(** ** The AI helper *)

Module AiProps.
Import Ai.

Section Props.
Variable config : ai_config.
Variable post : string → dict → dict → outcome http_reply.

Local Abbreviation _call_ai_backend := (_call_ai_backend config post).

(** X26. What the helper returns is [None] or a content that counts as
    true: an empty string, a zero or an empty list in the reply comes
    back as [None]. It returns only when the call succeeded with a reply
    that is ok. *)
Theorem call_ai_backend_returns_content_or_none
    (data system_message action : string) (content : value) :
  _call_ai_backend data system_message action = AiReturn content →
  (content = VNone ∨ truthy content = true)
  ∧ ∃ resp, post (chat_url config) (headers config)
              (chat_request config data system_message) = Ok resp
            ∧ ok resp = true.
Proof.
  unfold Ai._call_ai_backend.
  destruct (post _ _ _) as [resp|e]; [|done].
  unfold read_reply. destruct (ok resp) eqn:Hok; simpl.
  2:{ destruct (json resp) as [msg_data|]; [|done].
      by destruct (let? err := _ in _). }
  intros H. split; [|by exists resp].
  destruct (json resp) as [body|]; simpl in H; [|done].
  destruct (value_get_default "choices" (VList []) body) as [responses|];
    simpl in H; [|done].
  destruct (truthy responses); [|injection H as <-; by left].
  destruct (first_item responses) as [first|]; simpl in H; [|done].
  destruct (value_get_default "message" (VDict []) first) as [message|];
    simpl in H; [|done].
  destruct (value_get_default "content" VNone message) as [c|];
    simpl in H; [|done].
  destruct (truthy c) eqn:Hc; injection H as <-; [by right|by left].
Qed.

(** X27. A call that cannot be made, or a reply that is not ok, never
    returns: when [requests.post] raises, the helper raises
    [AiApiException] with the action, the server and the text of the
    exception; when the reply is not ok it raises [AiApiException], with
    the message of the reply's [error] when there is one, or lets the
    exception of reading the reply through. *)
Theorem call_ai_backend_failure (data system_message action : string) :
  (∀ e, post (chat_url config) (headers config)
          (chat_request config data system_message) = Raise e →
        _call_ai_backend data system_message action
        = AiApiException
            ("An exception occured while trying to " ++ action
             ++ " with AI on server " ++ chat_url config ++ ". ["
             ++ exn_str e ++ "]"))
  ∧ (∀ resp, post (chat_url config) (headers config)
               (chat_request config data system_message) = Ok resp →
             ok resp = false →
             (∀ content,
                _call_ai_backend data system_message action ≠ AiReturn content)
             ∧ (∀ body err m,
                  json resp = Ok (VDict body) →
                  dict_get "error" body = Some (VDict err) →
                  dict_get "message" err = Some m → truthy m = true →
                  _call_ai_backend data system_message action
                  = AiApiException
                      ("The AI API denied the request to " ++ action
                       ++ " with the following message: " ++ py_str m))).
Proof.
  unfold Ai._call_ai_backend. split.
  - by intros e ->.
  - intros resp -> Hok. unfold read_reply. rewrite Hok. simpl. split.
    + intros content. destruct (json resp) as [msg_data|]; [|done].
      by destruct (let? err := _ in _).
    + intros body err m -> Herr Hm Ht. simpl.
      unfold dict_get_default. rewrite Herr. simpl.
      unfold dict_get_default. rewrite Hm. by rewrite Ht.
Qed.

Lemma dict_update_other (d upd : dict) k :
  k ∉ upd.*1 → dict_get k (dict_update d upd) = dict_get k d.
Proof.
  unfold dict_update. revert d.
  induction upd as [|[k' v'] upd IH]; intros d Hk; [done|].
  csimpl in *. apply not_elem_of_cons in Hk as [Hne Hk].
  rewrite IH by done. by apply dict_get_set_ne.
Qed.

Lemma dict_update_member (d upd : dict) k v :
  NoDup upd.*1 → (k, v) ∈ upd → dict_get k (dict_update d upd) = Some v.
Proof.
  revert d.
  induction upd as [|[k' v'] upd IH]; intros d Hnd Hin;
    [by apply elem_of_nil in Hin|].
  change (dict_update d ((k', v') :: upd))
    with (dict_update (dict_set k' v' d) upd).
  csimpl in Hnd. apply NoDup_cons in Hnd as [Hnotin Hnd].
  apply elem_of_cons in Hin as [[= <- <-]|Hin]; [|by apply IH].
  rewrite dict_update_other by done. apply dict_get_set_eq.
Qed.
(** C6, as the code has it.  Creating a listing at time [clock db]
    answers 400 (ValidationError) when name or address is missing or empty;
    otherwise, when the Food schema accepts the data ([validates]: a
    trimmed name of 1 to 100 characters, a trimmed description of at most
    500, a non-empty trimmed address, no NaN coordinate), it stores under a
    fresh id a listing with status available, claimedBy null, the caller as
    donor and expiresAt 24 hours (86,400,000 ms) after the time at which
    the handler builds the listing, and answers 201 with it; createdAt is
    the time of the save, [lag] milliseconds later, so that expiresAt is
    createdAt plus 24 hours less that lag.  And when the schema refuses the
    data it answers 500 (ServerError) and stores nothing. *)
Theorem create_spec (user : User.t) (body : Body.t) (file : option string)
    (lag : N) (db : Store) :
  if negb (JS.truthy (Body.name body)) || negb (JS.truthy (Body.address body))
  then
    run (create user body file lag) db
    = (db, Some (res 400 (JMessage "Please provide food name and address")))
  else if validates (foodData user body file) then
    exists food,
      run (create user body file lag) db
      = (mkDB (<[fresh db := food]> (foods db)) (notifications db)
              (N.succ (fresh db)) (clock db + Z.of_N lag),
         Some (res 201 (JFood (fresh db, food))))
      /\ Food.status food = available
      /\ Food.claimedBy food = None
      /\ Food.donor food = User._id user
      /\ Food.expiresAt food = clock db + 86400000
      /\ Food.createdAt food = clock db + Z.of_N lag
      /\ Food.expiresAt food = Food.createdAt food + 86400000 - Z.of_N lag
  else
    run (create user body file lag) db
    = (db, Some (res 500 (JMessage "Server error creating food listing"))).
Proof.
  rewrite run_create.
  destruct (negb (JS.truthy (Body.name body))
            || negb (JS.truthy (Body.address body))); [done|].
  destruct (validates (foodData user body file)) eqn:Hv.
  - pose proof (Food_new_validates _ (clock db) (clock db + Z.of_N lag) Hv)
      as Hnew.
    rewrite Hnew. eexists. split; [reflexivity|].
    apply Food_new_lifecycle in Hnew as (?&?&?&Hexp&Hcreated).
    repeat split; try done. lia.
  - by rewrite (Food_new_rejects _ _ _ Hv).
Qed.

(** C7.  In every state of the stores, so in every state that any sequence
    of operations leads to, listAvailable answers 200 with exactly the
    stored listings whose status is available, each once, ordered by
    createdAt descending; no listing of another status is in the answer,
    and the stores are not changed. *)
Theorem listAvailable_spec (db : Store) :
  exists l,
    run listAvailable db = (db, Some (res 200 (JFoods l)))
    /\ (forall id food,
          (id, food) ∈ l <->
          foods db !! id = Some food /\ Food.status food = available)
    /\ NoDup l
    /\ StronglySorted newest_first l
    /\ Forall (fun d => Food.status d.2 = available) l.
Proof.
  exists (Food_find (fun f => Food.status f = available) db).2.
  destruct (Food_find_spec (fun f => Food.status f = available) db)
    as (Hin & Hnd & Hsorted).
  split; [by unfold listAvailable; rewrite run_catch|].
  split; [exact Hin|]. split; [exact Hnd|]. split; [exact Hsorted|].
  apply Forall_forall. intros [id food] Hd. by apply Hin in Hd as [_ ?].
Qed.

(** C8.  markAllRead for [user] answers 200; afterwards the user's
    unreadCount is 0 and every notification of the user is read; the
    notifications of other users, and the listings, are as before; and a
    second markAllRead answers 200 again and changes nothing. *)
Theorem markAllRead_spec (user : User.t) (db : Store) :
  let ok := res 200 (JMessage "All notifications marked as read") in
  let db' := after (PutReadAll user) db in
  run (markAllRead user) db = (db', Some ok)
  /\ unreadCount (User._id user) db' = 0%nat
  /\ (forall n, n ∈ notifications db' ->
        Notification.user n = User._id user -> Notification.read n = true)
  /\ length (notifications db') = length (notifications db)
  /\ (forall i n, notifications db !! i = Some n ->
        Notification.user n <> User._id user ->
        notifications db' !! i = Some n)
  /\ foods db' = foods db
  /\ run (markAllRead user) db' = (db', Some ok).
Proof.
  unfold after. cbv [handler]. unfold markAllRead. rewrite !run_catch. simpl.
  split; [done|]. split; [|split; [|split; [|split; [|split]]]].
  - unfold unreadCount; simpl. by rewrite updateMany_none_left.
  - intros n Hn Huser.
    destruct (Notification.read n) eqn:Hread; [done|].
    assert (Hin : n ∈ filter (unread_of (User._id user))
                        ((fun n => if decide (unread_of (User._id user) n)
                                   then Notification.set_read true (clock db) n
                                   else n) <$> notifications db)).
    { apply list_elem_of_filter. by split. }
    rewrite updateMany_none_left in Hin. by apply elem_of_nil in Hin.
  - by rewrite length_fmap.
  - intros i n Hi Hother. rewrite list_lookup_fmap, Hi. simpl.
    rewrite decide_False; [done|]. unfold unread_of. tauto.
  - done.
  - rewrite updateMany_nothing_to_do; [done|]. apply updateMany_none_left.
Qed.

(** C9.  Deleting listing [id] as [user] answers 404 (NotFound) when the
    listing is absent and 403 (Forbidden) when the caller is not its donor,
    changing nothing; for the donor it succeeds whatever the status of the
    listing, removes the listing and nothing else, and a get of that id
    then answers 404. *)
Theorem delete_spec (user : User.t) (id : ObjectId) (db : Store) :
  match foods db !! id with
  | None =>
      run (deleteFood user id) db
      = (db, Some (res 404 (JMessage "Food listing not found")))
  | Some food =>
      if decide (Food.donor food = User._id user) then
        let db' := mkDB (base.delete id (foods db)) (notifications db)
                        (fresh db) (clock db) in
        run (deleteFood user id) db
        = (db', Some (res 200 (JMessage "Food listing removed")))
        /\ run (get id) db'
           = (db', Some (res 404 (JMessage "Food listing not found")))
      else
        run (deleteFood user id) db
        = (db, Some (res 403 (JMessage "Not authorized to delete this listing")))
  end.
Proof.
  rewrite run_deleteFood.
  destruct (foods db !! id) as [food|]; [|done].
  repeat case_decide; try done.
  split; [done|]. rewrite run_get. simpl. by rewrite lookup_delete_eq.
Qed.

************

EXERCISE:
Only the lines above starting with the one with "then Notification.set_read true" and going through the one with "Some (res 403" are to be copied, word for word and with both ends kept.

SOLUTION FOR THIS EXERCISE:
                                   then Notification.set_read true (clock db) n
                                   else n) <$> notifications db)).
    { apply list_elem_of_filter. by split. }
    rewrite updateMany_none_left in Hin. by apply elem_of_nil in Hin.
  - by rewrite length_fmap.
  - intros i n Hi Hother. rewrite list_lookup_fmap, Hi. simpl.
    rewrite decide_False; [done|]. unfold unread_of. tauto.
  - done.
  - rewrite updateMany_nothing_to_do; [done|]. apply updateMany_none_left.
Qed.

(** C9.  Deleting listing [id] as [user] answers 404 (NotFound) when the
    listing is absent and 403 (Forbidden) when the caller is not its donor,
    changing nothing; for the donor it succeeds whatever the status of the
    listing, removes the listing and nothing else, and a get of that id
    then answers 404. *)
Theorem delete_spec (user : User.t) (id : ObjectId) (db : Store) :
  match foods db !! id with
  | None =>
      run (deleteFood user id) db
      = (db, Some (res 404 (JMessage "Food listing not found")))
  | Some food =>
      if decide (Food.donor food = User._id user) then
        let db' := mkDB (base.delete id (foods db)) (notifications db)
                        (fresh db) (clock db) in
        run (deleteFood user id) db
        = (db', Some (res 200 (JMessage "Food listing removed")))
        /\ run (get id) db'
           = (db', Some (res 404 (JMessage "Food listing not found")))
      else
        run (deleteFood user id) db
        = (db, Some (res 403 (JMessage "Not authorized to delete this listing")))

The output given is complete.